The future is of course in God’s hands, and none of us can control the future. But we should walk by faith as we make our decisions, and trust God, that he would establish our works, and that he would bear good fruit from them in future generations.

The world is our inheritance

Abraham believed God’s promise, that his offspring would be the heirs, not just of the land of Canaan, but of the whole world. Abraham knew by faith that his great descendant, Christ, would inherit the whole world, from sea to sea, from the river to the ends of the earth.

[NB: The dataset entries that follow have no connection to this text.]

(* ===== verification/Extract.v ===== *)
(** * The query extractor: the matcher scan at the top of [runQuery]

    [src/main.go], lines 47-67: four string variables start empty; one
    pass over [q.Matchers] overwrites each with the value of every
    matcher whose name is ["__name__"], ["functionName"], ["target"] or
    ["type"]; an empty [functionName] ends [runQuery] with the error
    ["no function name specified"].  The scan is [scan_matchers], the
    guard [extract_params]; [matcher_value] is the declarative reading
    (the value of the last matcher of that name) the theorems compare
    them with. *)

From S2P Require Import Prelude Prompb.

Module Extract.

(** The four variables of lines 47-50. *)
Record params : Type := mkParams {
  metricName : string;
  functionName : string;
  paramTarget : string;
  paramType : string
}.

Definition params0 : params := mkParams "" "" "" "".

(** One iteration of the loop body (lines 52-63): four independent
    [if]s, in the order of the source. *)
Definition scan_step (p : params) (m : LabelMatcher) : params :=
  let p := if String.eqb (Name m) "__name__"
           then mkParams (Value m) (functionName p) (paramTarget p) (paramType p)
           else p in
  let p := if String.eqb (Name m) "functionName"
           then mkParams (metricName p) (Value m) (paramTarget p) (paramType p)
           else p in
  let p := if String.eqb (Name m) "target"
           then mkParams (metricName p) (functionName p) (Value m) (paramType p)
           else p in
  if String.eqb (Name m) "type"
  then mkParams (metricName p) (functionName p) (paramTarget p) (Value m)
  else p.

(** [for _, m := range q.Matchers { ... }] *)
Definition scan_matchers (ms : list LabelMatcher) : params :=
  fold_left scan_step ms params0.

(** Lines 65-67: the only required parameter. *)
Definition extract_params (ms : list LabelMatcher) : outcome params :=
  let p := scan_matchers ms in
  if String.eqb (functionName p) "" then Err "no function name specified"
  else Ok p.

(** ** The declarative reading *)

Definition value_if_named (n : string) (m : LabelMatcher) : option string :=
  if String.eqb (Name m) n then Some (Value m) else None.

(** The value of the last matcher named [n], or [""] when there is none. *)
Definition matcher_value (n : string) (ms : list LabelMatcher) : string :=
  default "" (last_some (value_if_named n) ms).

Definition params_spec (ms : list LabelMatcher) : params :=
  mkParams (matcher_value "__name__" ms) (matcher_value "functionName" ms)
           (matcher_value "target" ms) (matcher_value "type" ms).

(** ** Lemmas *)

Lemma matcher_value_snoc n ms m :
  matcher_value n (ms ++ [m]) =
  if String.eqb (Name m) n then Value m else matcher_value n ms.
Proof.
  unfold matcher_value. rewrite last_some_app. unfold value_if_named.
  by destruct (String.eqb (Name m) n).
Qed.

Lemma scan_matchers_snoc ms m :
  scan_matchers (ms ++ [m]) = scan_step (scan_matchers ms) m.
Proof. unfold scan_matchers. by rewrite fold_left_app. Qed.

(** The four names are distinct, so one step moves at most one field. *)
Lemma scan_step_spec ms m :
  scan_step (params_spec ms) m = params_spec (ms ++ [m]).
Proof.
  unfold params_spec. rewrite !matcher_value_snoc. unfold scan_step.
  destruct m as [t nm v]; simpl.
  repeat match goal with
         | |- context [String.eqb ?a ?b] => destruct (String.eqb_spec a b); subst
         end; done.
Qed.

Lemma scan_matchers_spec ms : scan_matchers ms = params_spec ms.
Proof.
  induction ms as [|m ms IH] using rev_ind; [done|].
  by rewrite scan_matchers_snoc, IH, scan_step_spec.
Qed.

(** Relabelling the operator of every matcher does not change a name or
    a value, hence not the scan. *)
Definition set_type (t : MatchType) (m : LabelMatcher) : LabelMatcher :=
  mkLabelMatcher t (Name m) (Value m).

Lemma matcher_value_set_type t n ms :
  matcher_value n (map (set_type t) ms) = matcher_value n ms.
Proof.
  induction ms as [|m ms IH] using rev_ind; [done|].
  rewrite map_app. simpl. by rewrite !matcher_value_snoc, IH.
Qed.

(** A matcher whose name is none of the four is skipped. *)
Definition recognised (m : LabelMatcher) : bool :=
  String.eqb (Name m) "__name__" || String.eqb (Name m) "functionName" ||
  String.eqb (Name m) "target" || String.eqb (Name m) "type".

Lemma matcher_value_filter n ms :
  n = "__name__" \/ n = "functionName" \/ n = "target" \/ n = "type" ->
  matcher_value n (List.filter recognised ms) = matcher_value n ms.
Proof.
  intros Hn. induction ms as [|m ms IH] using rev_ind; [done|].
  rewrite List.filter_app, matcher_value_snoc, <- IH. simpl.
  destruct (recognised m) eqn:Hr; simpl.
  - by rewrite matcher_value_snoc.
  - rewrite app_nil_r. unfold recognised in Hr.
    destruct (String.eqb_spec (Name m) n) as [Heq|]; [|done].
    exfalso. rewrite Heq in Hr.
    destruct Hn as [-> | [-> | [-> | ->]]]; discriminate.
Qed.

#[export] Hint Rewrite scan_matchers_spec matcher_value_set_type : adapter.

(** ** Properties *)

Lemma extract_params_eq ms :
  extract_params ms =
  if String.eqb (matcher_value "functionName" ms) ""
  then Err "no function name specified"
  else Ok (params_spec ms).
Proof. unfold extract_params. by rewrite scan_matchers_spec. Qed.

(** ** Properties *)

(** C1. Functional behaviour of the matcher scan and its guard: the
    extractor succeeds exactly when the last ["functionName"] matcher
    has a non-empty value, and then returns, for each of the four
    names, the value of the last matcher of that name (or [""]); it
    fails only with "no function name specified", exactly when that
    value is empty, and never panics. *)
Theorem extract_params_spec ms p e :
  (extract_params ms = Ok p <->
   matcher_value "functionName" ms <> "" /\ p = params_spec ms) /\
  (extract_params ms = Err e <->
   matcher_value "functionName" ms = "" /\ e = "no function name specified") /\
  extract_params ms <> Panic e.
Proof.
  rewrite extract_params_eq.
  destruct (String.eqb_spec (matcher_value "functionName" ms) "") as [H|H];
    (split; [|split]); try (split; intros; destruct_and?; simplify_eq; done); discriminate.
Qed.

(** C28. The matcher's operator is ignored: relabelling every matcher as
    [=], [!=], [=~] or [!~] gives the same parameters, so a query
    [functionName!="f"] invokes the function ["f"]. *)
Theorem extract_params_ignores_type t ms :
  extract_params (map (set_type t) ms) = extract_params ms.
Proof. rewrite !extract_params_eq. unfold params_spec. by rewrite !matcher_value_set_type. Qed.

End Extract.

And we have much more assurance of this than even Abraham did! God has not spared his Son, but he has delivered him up for us all: how shall he not with him also freely give us all things? That is what God has promised us. That is what we are required to believe.

Abraham had almost nothing to hang onto, except God’s promise, and yet he believed this with full confidence. He believed that what God promised, he was able to perform. Meanwhile, we have thousands of years of evidence that God is faithful to his promises, we have the Son of God raised from the dead, we have the gospel spread to all parts of the world: and we doubt! Why is that? Why do we doubt God’s promises? We have no excuse to have less faith than Abraham. We have no excuse to doubt that God will do what he has promised.

Will we have made it easier or harder for our children to be faithful to Christ in future generations? Will we have left them a godly example? Will we have preserved good Christian institutions for them? Most importantly, will we have invested in the health and strength of the Church? If we have faith that Christ and his people are being given all things, is our faith active alongside our works, like faithful Abraham?

May God give us grace to believe with all our hearts his great and precious promises, and might we be used by God to give a great inheritance to those who are to come after us.